Faith and Endurance

Today I read from James chapter 1. I have found the NLT to be easy to read and understand, so that’s what I have been reading lately.  I started like this;

Dear brothers and sisters, when troubles of any kind come your way consider it an importunity for great joy.

Really God ? Hmmm

I certainly do not feel ¨great Joy¨ but never the less I read on.

 For you know that when your faith is tested, your endurance has a chance to grow.  So let it grow, for when your endurance is fully developed, you will be perfect and complete, needing nothing.

I have been reading a book called Option B written by Sheryl Sandburg, in which she tells the story of grief after loosing her husband. She states resilience is a muscle, you are not born with a set amount, you must exercise that muscle to increase your resilience. Resilience and endurance are somewhat related to each other, meaning being pliable, tested, adaptable, having staying power etc etc.

So I read on in James.

 If you need wisdom, ask our generous God, and he will give it to you. He will not rebuke you for asking.  But when you ask him, be sure that your faith is in God alone. Do not waver, for a person with divided loyalty is as unsettled as a wave of the sea that is blown and tossed by the wind.  Such people should not expect to receive anything from the Lord. Their loyalty is divided between God and the world, and they are unstable in everything they do.

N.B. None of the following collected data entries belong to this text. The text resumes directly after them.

Lemma put_edit x f h w : header_at x w = Some h -> put x (f h) w = edit x f w.
Proof.
  unfold header_at, put, edit. destruct (x <=? 0); [done|]. intros E. f_equal.
  apply list_eq. intros i. destruct (decide (i = idx x)) as [->|].
  - rewrite list_lookup_insert_eq by (by eapply lookup_lt_Some).
    by rewrite list_lookup_alter_eq, E.
  - by rewrite list_lookup_insert_ne, list_lookup_alter_ne.
Qed.

Lemma edit_edit x f g w : edit x g (edit x f w) = edit x (g ∘ f) w.
Proof.
  unfold edit. destruct (x <=? 0); [by destruct w|]. unfold set_headers. f_equal. cbn.
  apply list_eq. intros i. destruct (decide (i = idx x)) as [->|].
  - rewrite !list_lookup_alter_eq. by destruct (headers w !! idx x).
  - by rewrite !list_lookup_alter_ne.
Qed.

Lemma wp_edit x {A} (p : prog SegmentHeader A) h a f Q w :
  header_at x w = Some h -> run p h = Some (a, f h) -> Q a (edit x f w) -> wp (on x p) Q w.
Proof. intros E1 E2 HQ. eapply wp_on; [done..|]. by rewrite (put_edit _ _ _ _ E1). Qed.

Lemma length_edit x f w : length (headers (edit x f w)) = length (headers w).
Proof. unfold edit. cbn [headers set_headers]. destruct (x <=? 0); [done|]. apply length_alter. Qed.

(** [update_links], as a function of the header. *)
Definition relink_with nx pv (h : SegmentHeader) : SegmentHeader :=
  match unpack (metadata h) with
  | Some m => with_meta (relinked nx pv (state m) m) h
  | None => h
  end.

Lemma wp_update_links x nx pv h m Q w :
  header_at x w = Some h -> unpack (metadata h) = Some m ->
  Q tt (edit x (relink_with nx pv) w) -> wp (on x (update_links nx pv)) Q w.
Proof.
  intros E1 E2. eapply wp_edit; [done|]. rewrite (run_update_links _ _ _ _ E2).
  unfold relink_with. by rewrite E2.
Qed.
End Edit.

(** ** Layouts *)

Record Layout := mkLayout { chains : list (list Z); held : list Z; waiting : list Z }.

(** The ids of the segments. *)
Definition ids (n : Z) : list Z := seqZ 1 n.

(** The layout with another chain in bucket [b]. *)
Definition with_chain (b : nat) (l : list Z) (L : Layout) : Layout :=
  mkLayout (<[b := l]> (chains L)) (held L) (waiting L).
Definition with_held (l : list Z) (L : Layout) : Layout := mkLayout (chains L) l (waiting L).
Definition with_waiting (l : list Z) (L : Layout) : Layout := mkLayout (chains L) (held L) l.

Section Shape.
Context {H : Type} (cfg : Config).
Implicit Types (w : World H) (x y : Z) (l : list Z) (L : Layout) (exc : Z -> option State).

(** The header of [x] is in state [st] with these links. *)
Definition sits w x (st : State) (nx pv : option Z) : Prop :=
  exists h m, header_at x w = Some h /\ unpack (metadata h) = Some m /\
    state m = st /\ next m = nx /\ prev m = pv.

Definition accounted w L : list Z :=
  free_queue w ++ spare_queue w ++ mjoin (chains L) ++ held L ++ waiting L.

(** At rest the last segment of a chain is written to, the others are sealed. *)
Definition rest_state (after : list Z) : State :=
  match after with
  | [] => Live
  | _ => Sealed
  end.

Definition pinned w x : bool :=
  match header_at x w with
  | Some h => negb (ref_count h =? 0)
  | None => false
  end.

Definition in_pool w x : SegmentPool := default Main ((fun h => pool_from_u8 (pool h)) <$> header_at x w).

Definition admitted w : list Z := List.filter (fun x => bool_decide (in_pool w x = Admission)) (ids (cap cfg)).

(** The bucket whose floor is the time to live of its segments. *)
Definition bucket_of_ttl (b : nat) (secs : Z) : Prop :=
  (b < 1024)%nat /\ secs = floor (Z.of_nat b) /\ get_bucket_index secs = Z.of_nat b.

Record shape w L exc : Prop := {
  sh_cap : 1 <= cap cfg <= Location.MAX_SEGMENTS;
  sh_len : length (headers w) = Z.to_nat (cap cfg) /\ length (datas w) = Z.to_nat (cap cfg);
  sh_ids : accounted w L ≡ₚ ids (cap cfg);
  sh_idle x : x ∈ free_queue w ++ spare_queue w -> sits w x Free None None;
  sh_chain b l l1 x l2 : chains L !! b = Some l -> l = l1 ++ x :: l2 ->
    sits w x (default (rest_state l2) (exc x)) (hd_error l2) (last l1);
  sh_ttl b l x h : chains L !! b = Some l -> x ∈ l -> header_at x w = Some h ->
    bucket_of_ttl b (SegHeader.ttl h);
  sh_waiting x : x ∈ waiting L -> sits w x AwaitingRelease None None /\ pinned w x = true;
  sh_pool x : in_pool w x = Admission -> x ∈ mjoin (chains L) ++ held L;
  sh_admitted : admission_count w = Z.of_nat (length (admitted w));
  sh_spare : spare_count w = Z.of_nat (length (spare_queue w)) /\
    spare_count w <= spare_capacity cfg < 2 ^ 32
}.

(** The ends of the chains are in the buckets. *)
Record anchored w (cs : list (list Z)) : Prop := {
  an_len : length (buckets w) = 1024%nat /\ length cs = 1024%nat;
  an_bucket b l : cs !! b = Some l -> exists t, buckets w !! b = Some t /\
    head t = or_zero (hd_error l) /\ tail t = or_zero (last l) /\
    TtlBuckets.ttl t = floor (Z.of_nat b)
}.

(** No writer or remover is inside. *)
Definition unpinned w : Prop :=
  forall x h, header_at x w = Some h -> active_writers h = 0 /\ active_removers h = 0.

(** ** First consequences *)

Lemma in_ids n x : x ∈ ids n <-> 1 <= x < 1 + n.
Proof. unfold ids. rewrite elem_of_seqZ. lia. Qed.

Lemma accounted_range w L exc x : shape w L exc -> x ∈ accounted w L -> 1 <= x <= cap cfg.
Proof. intros Hs Hx. rewrite (sh_ids _ _ _ Hs), in_ids in Hx. lia. Qed.

Lemma accounted_nodup w L exc : shape w L exc -> NoDup (accounted w L).
Proof. intros Hs. rewrite (sh_ids _ _ _ Hs). apply NoDup_seqZ. Qed.

Lemma header_some w L exc x :
  shape w L exc -> 1 <= x <= cap cfg -> exists h, header_at x w = Some h.
Proof.
  intros Hs Hx. unfold header_at. rewrite (proj2 (Z.leb_gt _ _)) by lia.
  apply lookup_lt_is_Some. destruct (sh_len _ _ _ Hs) as [-> _]. unfold idx. lia.
Qed.

Lemma header_range w L exc x h : shape w L exc -> header_at x w = Some h -> 1 <= x <= cap cfg.
Proof.
  intros Hs. unfold header_at. destruct (Z.leb_spec x 0); [done|]. intros E%lookup_lt_Some.
  destruct (sh_len _ _ _ Hs) as [E' _]. unfold idx in E. lia.
Qed.

Lemma sits_header w x st nx pv : sits w x st nx pv -> exists h, header_at x w = Some h.
Proof. intros (h & _ & ? & _). eauto. Qed.

Lemma sits_fun w x st nx pv st' nx' pv' :
  sits w x st nx pv -> sits w x st' nx' pv' -> st = st' /\ nx = nx' /\ pv = pv'.
Proof. intros (h & m & ? & ? & ? & ? & ?) (h' & m' & ? & ? & ? & ? & ?). simplify_eq. done. Qed.

Lemma sits_ext w w' x st nx pv :
  header_at x w' = header_at x w -> sits w x st nx pv -> sits w' x st nx pv.
Proof. unfold sits. by intros ->. Qed.

Lemma chain_in L b l x : chains L !! b = Some l -> x ∈ l -> x ∈ mjoin (chains L).
Proof. intros Hb Hx. apply list_elem_of_join. exists l. split; [done|]. by eapply list_elem_of_lookup_2. Qed.

Lemma chained_accounted w L b l x : chains L !! b = Some l -> x ∈ l -> x ∈ accounted w L.
Proof. intros Hb Hx. unfold accounted. rewrite !elem_of_app. right. right. left. by eapply chain_in. Qed.

Lemma nodup_join_lookup (cs : list (list Z)) b l : NoDup (mjoin cs) -> cs !! b = Some l -> NoDup l.
Proof.
  revert b. induction cs as [|c cs IH]; intros [|b] Hn; [done..| |]; cbn in *; intros E; simplify_eq.
  - by apply NoDup_app in Hn as [? _].
  - apply NoDup_app in Hn as (_ & _ & ?). eauto.
Qed.

Lemma join_disjoint (cs : list (list Z)) b b' l l' x :
  NoDup (mjoin cs) -> cs !! b = Some l -> cs !! b' = Some l' -> x ∈ l -> x ∈ l' -> b = b'.
Proof.
  revert b b'. induction cs as [|c cs IH]; intros [|b] [|b'] Hn; [done..| | | |]; cbn in *; intros E E' Hx Hx';
    simplify_eq; apply NoDup_app in Hn as (H1 & H2 & H3); try done.
  - exfalso. apply (H2 x Hx). apply list_elem_of_join. exists l'. split; [done|]. by eapply list_elem_of_lookup_2.
  - exfalso. apply (H2 x Hx'). apply list_elem_of_join. exists l. split; [done|]. by eapply list_elem_of_lookup_2.
  - f_equal. eauto.
Qed.

Lemma chains_nodup w L exc : shape w L exc -> NoDup (mjoin (chains L)).
Proof.
  intros Hs%accounted_nodup. unfold accounted in Hs.
  apply NoDup_app in Hs as (_ & _ & Hs). apply NoDup_app in Hs as (_ & _ & Hs).
  by apply NoDup_app in Hs as (? & _ & _).
Qed.

Lemma chain_nodup w L exc b l : shape w L exc -> chains L !! b = Some l -> NoDup l.
Proof. intros Hs. by apply nodup_join_lookup, (chains_nodup _ _ _ Hs). Qed.

Lemma chain_unique w L exc b b' l l' x :
  shape w L exc -> chains L !! b = Some l -> chains L !! b' = Some l' -> x ∈ l -> x ∈ l' -> b = b'.
Proof. intros Hs. by apply join_disjoint, (chains_nodup _ _ _ Hs). Qed.

Lemma chain_header w L exc b l x :
  shape w L exc -> chains L !! b = Some l -> x ∈ l -> exists h m, header_at x w = Some h /\ unpack (metadata h) = Some m.
Proof.
  intros Hs Hb (l1 & l2 & ->)%list_elem_of_split.
  destruct (sh_chain _ _ _ Hs _ _ _ _ _ Hb eq_refl) as (h & m & ? & ? & _). eauto.
Qed.

(** ** Changes that leave the shape alone *)

(** What the shape looks at in a header. *)
Definition skeleton (h : SegmentHeader) : Z * Z * SegmentPool * bool :=
  (metadata h, SegHeader.ttl h, pool_from_u8 (pool h), ref_count h =? 0).

Definition same_queues w w' : Prop :=
  free_queue w' = free_queue w /\ spare_queue w' = spare_queue w /\
  spare_count w' = spare_count w /\ admission_count w' = admission_count w /\
  length (headers w') = length (headers w) /\ length (datas w') = length (datas w).

Lemma in_pool_ext w w' x :
  pool_from_u8 ∘ pool <$> header_at x w' = pool_from_u8 ∘ pool <$> header_at x w -> in_pool w' x = in_pool w x.
Proof. unfold in_pool, compose. by intros ->. Qed.

Lemma admitted_ext w w' :
  (forall x, in_pool w' x = in_pool w x) -> admitted w' = admitted w.
Proof. intros E. unfold admitted. apply List.filter_ext. intros x. by rewrite E. Qed.

(** The same but for the reader pins. *)
Definition bones (h : SegmentHeader) : Z * Z * SegmentPool := (metadata h, SegHeader.ttl h, pool_from_u8 (pool h)).

Lemma shape_bones w w' L exc :
  shape w L exc -> same_queues w w' ->
  (forall x, bones <$> header_at x w' = bones <$> header_at x w) ->
  (forall x, x ∈ waiting L -> pinned w' x = pinned w x) -> shape w' L exc.
Proof.
  intros Hs (E1 & E2 & E3 & E4 & E5 & E6) E Ew.
  assert (forall x, in_pool w' x = in_pool w x) as Ep.
  { intros x. apply in_pool_ext. specialize (E x).
    destruct (header_at x w'), (header_at x w); simplify_eq/=; unfold bones, compose in *; congruence. }
  assert (forall x st nx pv, sits w x st nx pv -> sits w' x st nx pv) as Esits.
  { intros x st nx pv (h & m & Eh & Em & ? & ? & ?). specialize (E x). rewrite Eh in E.
    destruct (header_at x w') as [h'|] eqn:Eh'; simplify_eq/=. unfold bones in E. simplify_eq.
    exists h', m. split_and!; try done. congruence. }
  destruct Hs. split; try done.
  - rewrite E5, E6. done.
  - unfold accounted. rewrite E1, E2. done.
  - intros x. rewrite E1, E2. eauto.
  - intros. eauto.
  - intros b l x h' Hb Hx Eh'. specialize (E x). rewrite Eh' in E.
    destruct (header_at x w) as [h|] eqn:Eh; [|done]. simplify_eq/=. unfold bones in E.
    assert (SegHeader.ttl h' = SegHeader.ttl h) as -> by congruence. eauto.
  - intros x Hx. rewrite Ew by done. destruct (sh_waiting0 x Hx) as [? Hp]. by split; [eauto|].
  - intros x. rewrite Ep. eauto.
  - by rewrite E4, (admitted_ext w w').
  - by rewrite E2, E3.
Qed.

Lemma shape_ext w w' L exc :
  shape w L exc -> same_queues w w' ->
  (forall x, skeleton <$> header_at x w' = skeleton <$> header_at x w) -> shape w' L exc.
Proof.
  intros Hs Hq E. apply (shape_bones w); [done..| |]; intros x.
  - specialize (E x). destruct (header_at x w'), (header_at x w); try done. cbn in *.
    apply (inj Some) in E. unfold skeleton, bones in *. congruence.
  - intros _. specialize (E x). unfold pinned. destruct (header_at x w'), (header_at x w); try done.
    apply (inj Some) in E. unfold skeleton in E. by injection E as _ _ _ ->.
Qed.

(** An edit that keeps the skeleton. *)
Lemma shape_edit x f w L exc :
  shape w L exc -> (forall h, header_at x w = Some h -> skeleton (f h) = skeleton h) -> shape (edit x f w) L exc.
Proof.
  intros Hs Hf. eapply shape_ext; [done| |].
  - unfold same_queues. by rewrite length_edit.
  - intros y. rewrite header_edit. case_decide; subst; [|done].
    destruct (header_at x w) as [h|]; [|done]. cbn. by rewrite Hf.
Qed.

(** ** Splicing *)

Lemma link_ok_in w L exc o :
  shape w L exc -> (forall x, o = Some x -> 1 <= x <= cap cfg) -> link_ok o.
Proof.
  intros Hs Ho x Hx. specialize (Ho x Hx). destruct (sh_cap _ _ _ Hs).
  change Location.MAX_SEGMENTS with 262142 in *. lia.
Qed.

Lemma unpack_with_meta m h : meta_ok m -> unpack (metadata (with_meta m h)) = Some m.
Proof. apply unpack_pack_aux. Qed.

I have read this chapter many times but some words stuck out to me today. Wisdom. Divided loyalty. Generous God….Faith…Endurance.

One of the greatest struggles that I have had is knowing what to do. I feel lost. I feel ungrounded. I feel that everything my life has been based on has disappeared with Thomas.  Life seems empty. I know in my head that it is not empty. I just cannot seem to get my heart to come along and join in truth. As I wrote earlier this week, I am also trying to let go of the expectation that i should be able to do x,y or z. I am lucky to get out of bed some days.  Other days I seem to have a kind of productive ¨normal¨day.  I am the unsettled person in James, tossed this way and that. I give myself grace here, the loss of a spouse is bitter but I do not like the unsettled feeling.  I do not like it at all.

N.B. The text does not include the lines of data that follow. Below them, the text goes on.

(* ===== verification/HeapClear.v ===== *)
(** * Taking whole segments out of the cache

    [finalize_drained] and [clear_segment] on the whole heap, and [drain_chain],
    by which buckets expire and are cleared. [at_rest] is the state between
    operations; [swept xs] is what is left when the segments [xs] are gone. *)
From S2P Require Import Prelude Packing Atomics HashIface TtlBuckets Eviction KvItem KvItemSpec SegState SegHeader SegHeaderSpec.
From S2P Require Import Segment SegmentSpec Segments HeapRules HeapShape HeapContents HeapDrain.

Section Clear.
Context (integrity debug_assertions : bool).
Context {H : Type} `{LH : LawfulHashtable H} (cfg : Config).
Implicit Types (w : World H) (x : Z) (L : Layout) (exc : Z -> option State) (es : Z -> list Entry).

Abbreviation shape := (shape cfg).
Abbreviation contents := (contents integrity cfg).

(** ** Exceptions *)

Lemma shape_exc w L exc exc' :
  shape w L exc -> (forall x, x ∈ mjoin (chains L) -> exc' x = exc x) -> shape w L exc'.
Proof.
  intros Hs E. destruct Hs. split; try done. intros b l l1 x l2 Hb El. rewrite E; [eauto|].
  eapply chain_in; [done|]. subst. rewrite elem_of_app. right. by left.
Qed.

(** ** Segments out of service *)

Definition in_segment x w (l : Z) : bool :=
  match header_at x w with
  | Some h => here_hd h l
  | None => false
  end.

Lemma in_segment_erase x w w' l :
  erase <$> header_at x w' = erase <$> header_at x w -> in_segment x w' l = in_segment x w l.
Proof.
  unfold in_segment. destruct (header_at x w') as [h'|], (header_at x w) as [h|]; try done.
  cbn. intros E%(inj Some). apply here_hd_counters. change (counters (erase h') = counters (erase h)). by rewrite E.
Qed.

Definition layout_after (o : ClearOutcome) b l x L : Layout :=
  match o with
  | Freed => with_chain b l L
  | Deferred => mkLayout (<[b := l]> (chains L)) (held L) (x :: waiting L)
  end.

(** Segment [x], in hand and without items, is freed, or left to its readers. *)
Record let_go (o : ClearOutcome) b l x w w' L exc es : Prop := {
  lg_shape : shape w' (layout_after o b l x L) exc;
  lg_contents : contents w' es;
  lg_calm : calm x w w';
  lg_index : hashtable w' = hashtable w;
  lg_outcome : o = if pinned w x then Deferred else Freed;
  lg_queues : free_queue w' ++ spare_queue w' ≡ₚ
    match o with Freed => [x] | Deferred => [] end ++ free_queue w ++ spare_queue w;
  lg_free : stocked cfg (match o with Freed => [x] | Deferred => [] end) w w'
}.

Section LetGo.
Context (w : World H) (L : Layout) (exc : Z -> option State) (es : Z -> list Entry).
Context (b : nat) (l1 l2 : list Z) (x : Z) (h : SegmentHeader) (m : Metadata).
Context (Hs : shape w L exc) (Hc : contents w es).
Context (Hb : chains L !! b = Some (l1 ++ x :: l2)) (Hend : l2 = [] -> l1 = []).
Context (Hx : exc x = Some Draining) (Hes : es x = []).
Context (Eh : header_at x w = Some h) (Em : unpack (metadata h) = Some m).

Lemma pinned_header : pinned w x = negb (ref_count h =? 0).
Proof. unfold pinned. by rewrite Eh. Qed.

Lemma wp_recycle_lg Q :
  (ref_count h =? 0) = true ->
  (forall w', let_go Freed b (l1 ++ l2) x w w' L exc es -> Q tt w') ->
  wp (recycle integrity debug_assertions cfg x) Q w.
Proof.
  intros Hp HQ. refine (wp_recycle integrity debug_assertions cfg w L exc es b l1 l2 x h m Hs Hc Hb Hend Hx Hes Eh Em Q _).
  intros w' H1 H2 H3 H4 H5 H6. apply HQ. split; try done. by rewrite pinned_header, Hp.
Qed.

Lemma wp_condemn_lg Q :
  (ref_count h =? 0) = false ->
  (forall w', let_go Deferred b (l1 ++ l2) x w w' L exc es -> Q Deferred w') ->
  wp (condemn integrity debug_assertions cfg x (hd_error l2) (last l1)) Q w.
Proof.
  intros Hp HQ. refine (wp_condemn integrity debug_assertions cfg w L exc es b l1 l2 x h m Hs Hc Hb Hend Hx Eh Em Hp Q _).
  intros w' H1 H2 H3 H4 [H5 H6] H7. apply HQ. split; try done; [by rewrite pinned_header, Hp|by rewrite H5, H6].
Qed.

Lemma wp_let_go {A} (k : ClearOutcome -> A) (Q : A -> World H -> Prop) :
  (forall o w', let_go o b (l1 ++ l2) x w w' L exc es -> Q (k o) w') ->
  wp (refs ← on x read_ref_count;
      if refs =? 0 then _ ← recycle integrity debug_assertions cfg x; mret (k Freed)
      else o ← condemn integrity debug_assertions cfg x (hd_error l2) (last l1); mret (k o)) Q w.
Proof.
  intros HQ. apply wp_bind. eapply wp_look; [exact Eh|apply run_load|].
  destruct (ref_count h =? 0) eqn:Hp; apply wp_bind.
  - apply wp_recycle_lg; [done|]. intros w' Hl. apply wp_ret. auto.
  - apply wp_condemn_lg; [done|]. intros w' Hl. apply wp_ret. auto.
Qed.
End LetGo.

(** Segment [x] is emptied, and let go. *)
Record drained (o : ClearOutcome) b l x w w' L exc es : Prop := {
  dn_shape : shape w' (layout_after o b l x L) exc;
  dn_contents : contents w' (upd_es x [] es);
  dn_calm : calm x w w';
  dn_index k a : get_item_frequency (hashtable w') k a =
    if in_segment x w a then None else get_item_frequency (hashtable w) k a;
  dn_outcome : o = if pinned w x then Deferred else Freed;
  dn_queues : free_queue w' ++ spare_queue w' ≡ₚ
    match o with Freed => [x] | Deferred => [] end ++ free_queue w ++ spare_queue w;
  dn_free : stocked cfg (match o with Freed => [x] | Deferred => [] end) w w'
}.

Definition cleared x hd' t' w : World H := set_hashtable t' (edit x (fun _ => hd') w).

Section Cleared.
Context (w : World H) (L : Layout) (exc : Z -> option State) (es : Z -> list Entry) (x : Z).
Context (h hd' : SegmentHeader) (t' : H) (Eh : header_at x w = Some h) (Hcl : cleared_header integrity h hd').
Context (Hg : forall k l, get_item_frequency t' k l =
  if here_hd h l then None else get_item_frequency (hashtable w) k l).

Lemma header_cleared y : header_at y (cleared x hd' t' w) = if decide (y = x) then Some hd' else header_at y w.
Proof.
  change (header_at y (edit x (fun _ => hd') w) = if decide (y = x) then Some hd' else header_at y w).
  rewrite header_edit. case_decide; [|done]. subst. by rewrite Eh.
Qed.

Lemma cleared_shape : shape w L exc -> shape (cleared x hd' t' w) L exc.
Proof.
  intros Hs. eapply shape_ext; [done| |].
  - unfold same_queues. repeat (split; [done|]). split; [apply (length_edit x (fun _ => hd') w)|done].
  - intros y. rewrite header_cleared. case_decide; [|done]. subst. rewrite Eh. cbn. f_equal. apply Hcl.
Qed.

Lemma cleared_calm : calm x w (cleared x hd' t' w).
Proof.
  destruct Hcl as (_ & _ & _ & E & _). split; [| |done]; intros y; rewrite header_cleared.
  - intros Hy. by rewrite decide_False.
  - case_decide; [|done]. subst. rewrite Eh. cbn. f_equal. unfold pins. congruence.
Qed.

Lemma cleared_pinned : pinned (cleared x hd' t' w) x = pinned w x.
Proof. apply (pinned_calm x w _ x), cleared_calm. Qed.

Lemma drained_let_go o b l w' :
  let_go o b l x (cleared x hd' t' w) w' L exc (upd_es x [] es) -> drained o b l x w w' L exc es.
Proof.
  intros [H1 H2 H3 H4 H5 H6 H7]. split; try done.
  - etransitivity; [apply cleared_calm|done].
  - intros k a. rewrite H4. cbn. rewrite Hg. unfold in_segment. by rewrite Eh.
  - by rewrite H5, cleared_pinned.
Qed.
End Cleared.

I have been difficult to live with. I have a short fuse and struggle with patience with myself and others. I play every decision in my head over and over. I am tying to make ALL THE DECISIONS. Today. Right now. It does cause even more stress on me and others. I went to see a grief counselor and in a few short minutes she pointed out that I have a great sense of RESPONSIBILITY. I am afraid of my future, my finances and of ALL THE DECISIONS.

The passage in James was subtitled ¨Faith and Endurance¨. So somehow my resilience, endurance, pliability and intestinal fortitude is greatly related to my faith. And wisdom is also related to my faith, not in myself, good advice, family, finances or even circumstances. I am asking God to help me understand this mystery of faith. I am asking God to help me see that these trials, troubles, tests, challenges…are an opportunity for joy.  I am asking God to give me wisdom and undivided loyalty in Him alone so that ALL THE DECISIONS become simply made with faith.  I am asking Him for peace and to calm the waters which are knocking at all of our family, not only myself.

So today I set up an altar of remembrance. On this day God entered into my mess and spoke. He gave me this passage, this book and His grace to move forward. To leave the decisions for now and simply trust Him. He knows I will forget and go back. That is what an alter of remembrance is for, to remind us of what God has done. He has never let me down, why should I expect Him to suddenly start now?